> **Work to be completed**
The entries need to be copied exactly.

##############################

(* ===== verification/_CoqProject ===== *)
-Q . S2P
Prelude.v
Bencode.v
PeerWire.v
Pieces.v
Picker.v
Handshake.v
Paths.v
Torrent.v
Layout.v
Choke.v
Rc4.v
Mse.v
PeerManager.v
UtpPacket.v
Float64.v
UtpConnection.v
UtpTheorems.v
Net.v
RateLimit.v
DhtTable.v
Krpc.v
DhtServer.v
DhtLife.v
Extension.v
MetadataFetch.v
Text.v
Magnet.v
IpText.v
Tracker.v
HttpTracker.v
Socks5.v
HttpClient.v
Storage.v
Resume.v
Spool.v
Cache.v
Decrypt.v
Engine.v
EngineProofs.v
Posture.v
Connection.v
FetchPool.v
Sandbox.v
DaemonStore.v
Session.v
Daemon.v
Acceptor.v
UtpSocket.v
UtpSocketProofs.v
Create.v
Web.v
Launch.v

##############################

> **Answer for the task**
(* ===== verification/_CoqProject ===== *)
-Q . S2P
Prelude.v
Bencode.v
PeerWire.v
Pieces.v
Picker.v
Handshake.v
Paths.v
Torrent.v
Layout.v
Choke.v
Rc4.v
Mse.v
PeerManager.v
UtpPacket.v
Float64.v
UtpConnection.v
UtpTheorems.v
Net.v
RateLimit.v
DhtTable.v
Krpc.v
DhtServer.v
DhtLife.v
Extension.v
MetadataFetch.v
Text.v
Magnet.v
IpText.v
Tracker.v
HttpTracker.v
Socks5.v
HttpClient.v
Storage.v
Resume.v
Spool.v
Cache.v
Decrypt.v
Engine.v
EngineProofs.v
Posture.v
Connection.v
FetchPool.v
Sandbox.v
DaemonStore.v
Session.v
Daemon.v
Acceptor.v
UtpSocket.v
UtpSocketProofs.v
Create.v
Web.v
Launch.v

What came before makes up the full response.